(* ===== verification/Render.v ===== *)
(** * Rendering the intercepted object ([pkg/render])

    Decoding the JSON of the request, removing the excluded fields, and marshalling
    to YAML. The decoded document is a tree without sharing, so the in-place deletes
    of the Go code are a functional update. *)

From S2P Require Import Prelude GoStr Api Errors External Refs Sim.
From Stdlib Require Import Ascii.

(** ** Excluded fields ([excludedfields.go]) *)

Record path_state := mkPathState { ps_parts : list string; ps_current : string; ps_inBrackets : bool }.

(** [if current != "" { parts = append(parts, current) }; current = ""]. *)
Definition flush (b : bool) (s : path_state) : path_state :=
  mkPathState (if String.eqb (ps_current s) "" then ps_parts s else ps_parts s ++ [ps_current s]) "" b.
Definition push_char (char : string) (s : path_state) : path_state :=
  mkPathState (ps_parts s) (ps_current s ++ char) (ps_inBrackets s).

Definition path_step (s : path_state) (char : string) : path_state :=
  if String.eqb char "." then
    if ps_inBrackets s then push_char char s else flush (ps_inBrackets s) s
  else if String.eqb char "[" then flush true s
  else if String.eqb char "]" then flush false s
  else push_char char s.

(** The parts of a path. *)
Definition path_parts (path : string) : list string :=
  ps_parts (flush false (foldl path_step (mkPathState [] "" false) (runes path))).

(** The descent and the [delete] at the last part. *)
Fixpoint delete_parts (parts : list string) (m : gmap string value) : gmap string value :=
  match parts with
  | [] => m
  | [last] => delete last m
  | part :: parts' =>
      match m !! part with
      | Some (VMap next) => <[part := VMap (delete_parts parts' next)]> m
      | _ => m
      end
  end.

Definition RemoveExcludedField (data : json_map) (path : string) : json_map :=
  delete_parts (path_parts path) <$> data.

Definition ContainsDeletionTimestamp (data : json_map) : bool :=
  match default ∅ data !! "metadata" with
  | Some (VMap metadata) => bool_decide (is_Some (metadata !! "deletionTimestamp"))
  | _ => false
  end.

Section Render.
Context {W : Type} `{Cluster W, Lib}.

Definition ExcludedFieldsFromConfigMap (configMapName configMapNamespace : string)
  : M error W (list string) :=
  excludedFieldsConfig ⇐ client_Get (T := ConfigMap) (mkNN configMapNamespace configMapName);;
  match yaml_Unmarshal_strings (mget (cm_Data excludedFieldsConfig) "excludedFields") with
  | Err _ => throw (wrongYamlFormat "failed to convert the excludedFields from the ConfigMap")
  | Panic => panic
  | Ok excludedFields => ret excludedFields
  end.

Definition JSONToMap (rawObject : string) : result error json_map := json_Unmarshal_map rawObject.

Definition default_fields_label : gmap string string :=
  {["syngit.io/cluster-default-excluded-fields" := "true"]}.

(** All the excluded paths: the cluster defaults, the syncer's own, then the
    referenced ConfigMaps. *)
Definition excluded_paths (syngitNamespace : string) (spec : RemoteSyncerSpec) (refOwnerNamespace : string)
  : M error W (list string) :=
  cms ⇐ client_List (T := ConfigMap)
          (mkListOptions syngitNamespace (Some (SelectorFromSet default_fields_label)));;
  paths ⇐ for_fold (λ paths cm,
      fields ⇐ ExcludedFieldsFromConfigMap (om_Name (cm_Meta cm)) (om_Namespace (cm_Meta cm));;
      ret (paths ++ fields)%list) [] cms;;
  for_foldi 0 (λ i paths ref,
    match ref with
    | None => ret paths
    | Some ref =>
        cmNamespace ⇐ lift (ResolveNamespace (ref_Namespace ref) refOwnerNamespace
                         (FIndex (FPath ["spec"; "excludedFieldsConfigMapsRef"]) i));;
        fields ⇐ ExcludedFieldsFromConfigMap (ref_Name ref) cmNamespace;;
        ret (paths ++ fields)%list
    end) (paths ++ ExcludedFields spec)%list (ExcludedFieldsConfigMapsRef spec).

Definition ObjectToYAML (rawObject syngitNamespace : string) (spec : RemoteSyncerSpec)
    (refOwnerNamespace : string) : M error W string :=
  data ⇐ lift (JSONToMap rawObject);;
  paths ⇐ excluded_paths syngitNamespace spec refOwnerNamespace;;
  lift (yaml_Marshal (foldl RemoveExcludedField data paths)).
End Render.

(** ** What removing a path means *)

(** The value a document holds at a path. *)
Fixpoint at_path (parts : list string) (v : value) : option value :=
  match parts with
  | [] => Some v
  | p :: ps => match v with VMap m => match m !! p with Some v' => at_path ps v' | None => None end | _ => None end
  end.

Lemma delete_parts_at parts m :
  parts ≠ [] → at_path parts (VMap (delete_parts parts m)) = None.
Proof.
  revert m; induction parts as [|p ps IH]; intros m Hne; [done|].
  destruct ps as [|q ps]; [cbn; by rewrite lookup_delete_eq|].
  cbn [delete_parts]. destruct (m !! p) as [[]|] eqn:E; cbn [at_path]; rewrite ?E; try done.
  rewrite lookup_insert_eq. by apply IH.
Qed.

(** Two paths that part ways. *)
Inductive diverge : list string → list string → Prop :=
| diverge_here p q ps qs : p ≠ q → diverge (p :: ps) (q :: qs)
| diverge_later p ps qs : diverge ps qs → diverge (p :: ps) (p :: qs).

Lemma delete_parts_other parts other m :
  diverge parts other → at_path other (VMap (delete_parts parts m)) = at_path other (VMap m).
Proof.
  intros Hd. revert m. induction Hd as [p q ps qs Hne|p ps qs Hd IH]; intros m.
  - destruct ps as [|p' ps]; cbn [delete_parts at_path]; [by rewrite lookup_delete_ne|].
    destruct (m !! p) as [[]|]; cbn [at_path]; rewrite ?lookup_insert_ne; done.
  - destruct ps as [|p' ps]; [inversion Hd|]. cbn [delete_parts].
    destruct (m !! p) as [[| | | | |next]|] eqn:E; cbn [at_path]; rewrite ?E; try done.
    rewrite lookup_insert_eq. exact (IH next).
Qed.

(** ** The path syntax *)

(** A key that a bracket can quote: not empty, ASCII, without brackets. *)
Definition quotable (p : string) : Prop :=
  p ≠ "" ∧ Forall (λ c, byte_in 0 127 c = true ∧ c ≠ "["%char ∧ c ≠ "]"%char) (String.list_ascii_of_string p).
Definition quote_path (parts : list string) : string :=
  Join (map (λ p, "[" ++ (p ++ "]")) parts) "".

Lemma runes_ascii c s : byte_in 0 127 c = true → runes (String c s) = String c "" :: runes s.
Proof.
  intros Hc. unfold runes. cbn [runes_go].
  assert (Hl : rune_len (String c s) = 1%nat).
  { unfold byte_in in Hc. apply andb_true_iff in Hc as [_ Hc%Nat.leb_le].
    assert (Hin : ∀ lo hi, (127 < lo)%nat → byte_in lo hi c = false).
    { intros lo hi Hlo. unfold byte_in. by rewrite (proj2 (Nat.leb_gt lo _)) by lia. }
    assert (His : ∀ k, (127 < k)%nat → byte_is k c = false).
    { intros k Hk. unfold byte_is. apply Nat.eqb_neq. lia. }
    unfold rune_len. rewrite !Hin, !His by lia. reflexivity. }
  by rewrite Hl, Hc.
Qed.

Lemma runes_append a b :
  Forall (λ c, byte_in 0 127 c = true) (String.list_ascii_of_string a) →
  runes (a ++ b) = (runes a ++ runes b)%list.
Proof.
  induction a as [|c a IH]; intros Ha; [done|]. cbn [String.list_ascii_of_string] in Ha.
  inversion Ha as [|? ? Hc Ha']; subst. cbn [String.append].
  rewrite !runes_ascii by done. cbn. by rewrite IH.
Qed.

Lemma fold_quoted p parts cur :
  Forall (λ c, byte_in 0 127 c = true ∧ c ≠ "["%char ∧ c ≠ "]"%char) (String.list_ascii_of_string p) →
  foldl path_step (mkPathState parts cur true) (runes p) = mkPathState parts (cur ++ p) true.
Proof.
  revert cur; induction p as [|c p IH]; intros cur Hp; [cbn; by rewrite append_nil_r|].
  cbn [String.list_ascii_of_string] in Hp. inversion Hp as [|? ? (Ha & Hl & Hr) Hp']; subst.
  rewrite runes_ascii by done. cbn [foldl].
  assert (Hstep : path_step (mkPathState parts cur true) (String c "") =
                  mkPathState parts (cur ++ String c "") true).
  { unfold path_step, push_char. cbn [ps_parts ps_current ps_inBrackets].
    destruct (String.eqb_spec (String c "") "."); [done|].
    destruct (String.eqb_spec (String c "") "["); [congruence|].
    destruct (String.eqb_spec (String c "") "]"); [congruence|]. done. }
  rewrite Hstep, IH by done. by rewrite append_assoc.
Qed.

(** ** Properties *)

(** (C29) Removing an excluded field removes what the path designates and nothing else:
    afterwards the document has nothing there, and holds at every path that parts from
    it what it held before. *)
Theorem RemoveExcludedField_exact m path :
  path_parts path ≠ [] →
  ∃ m', RemoveExcludedField (Some m) path = Some m' ∧
    at_path (path_parts path) (VMap m') = None ∧
    ∀ other, diverge (path_parts path) other → at_path other (VMap m') = at_path other (VMap m).
Proof.
  intros Hne. eexists. split; [reflexivity|]. split; [by apply delete_parts_at|].
  intros other Hd. by apply delete_parts_other.
Qed.

(** Any list of keys can be written as a path: quoted with brackets, whatever the
    dots they contain, the parser reads them back. *)
Theorem path_parts_quoted parts : Forall quotable parts → path_parts (quote_path parts) = parts.
Proof.
  intros Hq. unfold path_parts.
  enough (∀ acc, foldl path_step (mkPathState acc "" false) (runes (quote_path parts)) =
                 mkPathState (acc ++ parts)%list "" false) as -> by done.
  induction Hq as [|p ps [Hne Hp] Hps IH]; intros acc; [cbn; by rewrite app_nil_r|].
  assert (Hsplit : quote_path (p :: ps) = ("[" ++ (p ++ "]")) ++ quote_path ps).
  { unfold quote_path, Join. cbn [map]. destruct ps; cbn [map]; [cbn; by rewrite append_nil_r|].
    by rewrite concat_cons. }
  assert (Hasc : Forall (λ c, byte_in 0 127 c = true) (String.list_ascii_of_string p)).
  { eapply Forall_impl; [exact Hp|]. by intros c (? & _). }
  rewrite Hsplit, append_assoc. cbn [String.append].
  rewrite runes_ascii, append_assoc, runes_append by done. cbn [foldl].
  change (path_step (mkPathState acc "" false) "[") with (mkPathState acc "" true).
  rewrite foldl_app, fold_quoted by done. cbn [String.append].
  rewrite runes_ascii by done. cbn [foldl].
  assert (Hstep : path_step (mkPathState acc p true) "]" = mkPathState (acc ++ [p])%list "" false).
  { unfold path_step, flush. cbn. apply String.eqb_neq in Hne. by rewrite Hne. }
  rewrite Hstep, IH. by rewrite <- app_assoc.
Qed.

Definition sample_doc : gmap string value :=
  {["metadata" := VMap {["annotations" := VMap {["a.b/c" := VStr "x"; "keep" := VStr "y"]}]};
    "kind" := VStr "ConfigMap"]}.

Lemma RemoveExcludedField_exact_witness :
  path_parts ".metadata.annotations[a.b/c]" = ["metadata"; "annotations"; "a.b/c"] ∧
  ∃ m', RemoveExcludedField (Some sample_doc) ".metadata.annotations[a.b/c]" = Some m' ∧
    at_path ["metadata"; "annotations"; "a.b/c"] (VMap m') = None ∧
    at_path ["metadata"; "annotations"; "keep"] (VMap m') = Some (VStr "y").
Proof.
  split; [vm_compute; reflexivity|].
  destruct (RemoveExcludedField_exact sample_doc ".metadata.annotations[a.b/c]") as (m' & Hm & Hnone & Hoth).
  - vm_compute. discriminate.
  - exists m'. split; [exact Hm|]. split; [exact Hnone|].
    rewrite (Hoth ["metadata"; "annotations"; "keep"]); [vm_compute; reflexivity|].
    change (path_parts ".metadata.annotations[a.b/c]") with ["metadata"; "annotations"; "a.b/c"].
    apply diverge_later, diverge_later, diverge_here. discriminate.
Defined.

Lemma path_parts_quoted_witness :
  path_parts ".test4[this.string-is:the/same*key]test5[test6]" =
    ["test4"; "this.string-is:the/same*key"; "test5"; "test6"] ∧
  path_parts (quote_path ["spec"; "a.b"; "c"]) = ["spec"; "a.b"; "c"].
Proof.
  split; [vm_compute; reflexivity|]. apply path_parts_quoted.
  repeat constructor; discriminate.
Defined.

EXERCISE GOAL: Nothing should appear in the answer except the lines above from the line with "match m !! part with" through the line with "match default ∅", both included, written out exactly.

ANSWER BOX:
      match m !! part with
      | Some (VMap next) => <[part := VMap (delete_parts parts' next)]> m
      | _ => m
      end
  end.

Definition RemoveExcludedField (data : json_map) (path : string) : json_map :=
  delete_parts (path_parts path) <$> data.

Definition ContainsDeletionTimestamp (data : json_map) : bool :=
  match default ∅ data !! "metadata" with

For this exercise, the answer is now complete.